- **Work request**
Of all the entries below, only the lines from the one with "destruct Hd as [[Ed Eo]|[Ed Eo]]; rewrite Ed in Hn;" up to and including the one with "(P2 Hc). unfold tick. zlia." are to be duplicated exactly.

- **Records shown**

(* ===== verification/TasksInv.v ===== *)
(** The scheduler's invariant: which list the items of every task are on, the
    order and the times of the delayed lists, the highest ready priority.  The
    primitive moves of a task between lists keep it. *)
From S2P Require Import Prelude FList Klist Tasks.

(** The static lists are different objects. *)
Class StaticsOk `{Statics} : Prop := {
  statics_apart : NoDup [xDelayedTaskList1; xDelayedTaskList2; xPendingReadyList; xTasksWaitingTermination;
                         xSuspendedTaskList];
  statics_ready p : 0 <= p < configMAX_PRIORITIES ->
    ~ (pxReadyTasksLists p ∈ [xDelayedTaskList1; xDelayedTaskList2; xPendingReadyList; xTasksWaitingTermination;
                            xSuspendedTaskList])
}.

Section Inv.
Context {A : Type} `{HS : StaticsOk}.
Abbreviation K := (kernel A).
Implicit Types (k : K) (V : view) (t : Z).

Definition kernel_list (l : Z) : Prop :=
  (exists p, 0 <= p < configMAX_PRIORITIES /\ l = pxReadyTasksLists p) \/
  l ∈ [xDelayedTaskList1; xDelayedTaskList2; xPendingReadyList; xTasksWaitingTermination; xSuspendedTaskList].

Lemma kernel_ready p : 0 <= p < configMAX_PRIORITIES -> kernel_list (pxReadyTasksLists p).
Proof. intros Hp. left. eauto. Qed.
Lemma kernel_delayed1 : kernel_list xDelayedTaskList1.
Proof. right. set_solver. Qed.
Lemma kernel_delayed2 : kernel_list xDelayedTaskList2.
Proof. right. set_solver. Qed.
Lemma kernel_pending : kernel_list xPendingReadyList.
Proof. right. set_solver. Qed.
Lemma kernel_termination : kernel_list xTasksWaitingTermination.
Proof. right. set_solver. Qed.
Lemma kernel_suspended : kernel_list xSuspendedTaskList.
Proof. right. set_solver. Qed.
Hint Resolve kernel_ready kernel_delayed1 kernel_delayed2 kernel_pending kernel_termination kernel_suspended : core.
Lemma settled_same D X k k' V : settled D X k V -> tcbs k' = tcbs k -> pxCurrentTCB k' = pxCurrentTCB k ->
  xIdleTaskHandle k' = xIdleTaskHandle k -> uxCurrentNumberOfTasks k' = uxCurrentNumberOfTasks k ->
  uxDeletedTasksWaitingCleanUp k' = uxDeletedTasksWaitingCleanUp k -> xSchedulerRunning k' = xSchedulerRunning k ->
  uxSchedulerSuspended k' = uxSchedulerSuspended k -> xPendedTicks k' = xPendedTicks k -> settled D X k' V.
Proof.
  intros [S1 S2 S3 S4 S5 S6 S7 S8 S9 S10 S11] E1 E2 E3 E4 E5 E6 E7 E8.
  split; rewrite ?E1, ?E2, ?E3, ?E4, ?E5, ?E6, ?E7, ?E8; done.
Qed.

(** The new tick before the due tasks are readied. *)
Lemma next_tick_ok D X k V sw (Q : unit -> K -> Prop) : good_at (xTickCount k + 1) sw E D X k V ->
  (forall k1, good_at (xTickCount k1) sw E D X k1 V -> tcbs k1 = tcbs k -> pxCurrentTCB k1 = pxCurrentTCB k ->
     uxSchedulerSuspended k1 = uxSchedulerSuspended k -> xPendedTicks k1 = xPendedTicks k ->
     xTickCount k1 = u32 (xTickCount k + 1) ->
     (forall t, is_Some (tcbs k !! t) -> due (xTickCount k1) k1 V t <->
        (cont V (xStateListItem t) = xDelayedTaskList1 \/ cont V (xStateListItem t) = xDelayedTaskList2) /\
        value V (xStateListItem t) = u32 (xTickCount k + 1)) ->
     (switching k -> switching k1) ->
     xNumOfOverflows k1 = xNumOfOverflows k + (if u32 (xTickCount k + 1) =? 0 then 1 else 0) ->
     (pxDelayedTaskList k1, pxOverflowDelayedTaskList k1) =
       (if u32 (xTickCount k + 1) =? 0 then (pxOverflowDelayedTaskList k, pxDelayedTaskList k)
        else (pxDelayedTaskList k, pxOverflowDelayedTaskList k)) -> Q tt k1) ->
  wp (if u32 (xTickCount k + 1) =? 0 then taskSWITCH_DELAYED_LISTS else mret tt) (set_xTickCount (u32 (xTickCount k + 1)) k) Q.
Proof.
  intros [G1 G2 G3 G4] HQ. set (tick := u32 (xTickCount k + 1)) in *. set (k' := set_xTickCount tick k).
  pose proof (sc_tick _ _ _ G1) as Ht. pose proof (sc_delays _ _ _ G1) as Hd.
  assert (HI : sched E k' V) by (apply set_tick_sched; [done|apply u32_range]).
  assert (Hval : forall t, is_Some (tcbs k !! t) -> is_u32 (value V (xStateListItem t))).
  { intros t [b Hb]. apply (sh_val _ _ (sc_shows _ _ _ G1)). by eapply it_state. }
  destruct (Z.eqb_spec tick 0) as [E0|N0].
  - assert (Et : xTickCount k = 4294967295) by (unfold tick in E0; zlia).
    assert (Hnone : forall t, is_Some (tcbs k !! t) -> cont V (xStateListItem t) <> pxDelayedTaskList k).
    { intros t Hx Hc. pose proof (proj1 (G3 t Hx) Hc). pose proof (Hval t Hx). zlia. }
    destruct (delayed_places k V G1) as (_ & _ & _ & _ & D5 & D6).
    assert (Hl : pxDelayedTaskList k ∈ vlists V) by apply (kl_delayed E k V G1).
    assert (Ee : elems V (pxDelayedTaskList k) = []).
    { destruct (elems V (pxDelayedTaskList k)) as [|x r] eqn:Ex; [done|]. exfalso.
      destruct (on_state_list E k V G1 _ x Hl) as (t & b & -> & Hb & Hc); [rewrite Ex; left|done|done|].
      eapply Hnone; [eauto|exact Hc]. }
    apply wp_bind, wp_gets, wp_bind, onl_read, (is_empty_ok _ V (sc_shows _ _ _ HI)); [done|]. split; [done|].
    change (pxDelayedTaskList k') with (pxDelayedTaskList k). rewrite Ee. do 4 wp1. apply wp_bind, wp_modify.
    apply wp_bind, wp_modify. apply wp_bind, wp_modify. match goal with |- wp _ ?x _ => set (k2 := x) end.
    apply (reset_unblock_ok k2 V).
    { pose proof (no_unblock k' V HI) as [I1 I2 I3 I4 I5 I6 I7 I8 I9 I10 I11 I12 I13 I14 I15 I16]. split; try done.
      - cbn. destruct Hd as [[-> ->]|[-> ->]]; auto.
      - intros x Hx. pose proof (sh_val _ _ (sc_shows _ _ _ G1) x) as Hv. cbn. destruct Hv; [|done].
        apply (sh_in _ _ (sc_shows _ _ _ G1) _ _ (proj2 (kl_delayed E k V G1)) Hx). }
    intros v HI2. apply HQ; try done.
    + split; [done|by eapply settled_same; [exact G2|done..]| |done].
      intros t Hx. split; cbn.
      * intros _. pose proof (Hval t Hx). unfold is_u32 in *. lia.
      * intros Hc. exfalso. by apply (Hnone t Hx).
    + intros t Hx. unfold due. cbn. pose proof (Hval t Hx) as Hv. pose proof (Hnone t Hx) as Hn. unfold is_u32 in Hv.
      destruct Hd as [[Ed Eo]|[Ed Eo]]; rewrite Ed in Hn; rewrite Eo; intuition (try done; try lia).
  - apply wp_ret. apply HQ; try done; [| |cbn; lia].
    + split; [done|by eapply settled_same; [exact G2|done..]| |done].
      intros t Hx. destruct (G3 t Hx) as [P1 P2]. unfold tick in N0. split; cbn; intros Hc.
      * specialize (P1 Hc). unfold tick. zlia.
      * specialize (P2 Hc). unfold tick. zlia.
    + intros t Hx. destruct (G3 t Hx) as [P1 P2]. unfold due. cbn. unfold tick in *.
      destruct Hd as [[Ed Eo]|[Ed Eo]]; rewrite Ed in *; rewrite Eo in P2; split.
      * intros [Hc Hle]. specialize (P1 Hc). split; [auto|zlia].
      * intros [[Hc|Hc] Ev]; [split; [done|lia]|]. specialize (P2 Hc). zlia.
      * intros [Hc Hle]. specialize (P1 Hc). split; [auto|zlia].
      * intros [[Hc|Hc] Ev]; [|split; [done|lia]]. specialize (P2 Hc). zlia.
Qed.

- **Response area**
      destruct Hd as [[Ed Eo]|[Ed Eo]]; rewrite Ed in Hn; rewrite Eo; intuition (try done; try lia).
  - apply wp_ret. apply HQ; try done; [| |cbn; lia].
    + split; [done|by eapply settled_same; [exact G2|done..]| |done].
      intros t Hx. destruct (G3 t Hx) as [P1 P2]. unfold tick in N0. split; cbn; intros Hc.
      * specialize (P1 Hc). unfold tick. zlia.
      * specialize (P2 Hc). unfold tick. zlia.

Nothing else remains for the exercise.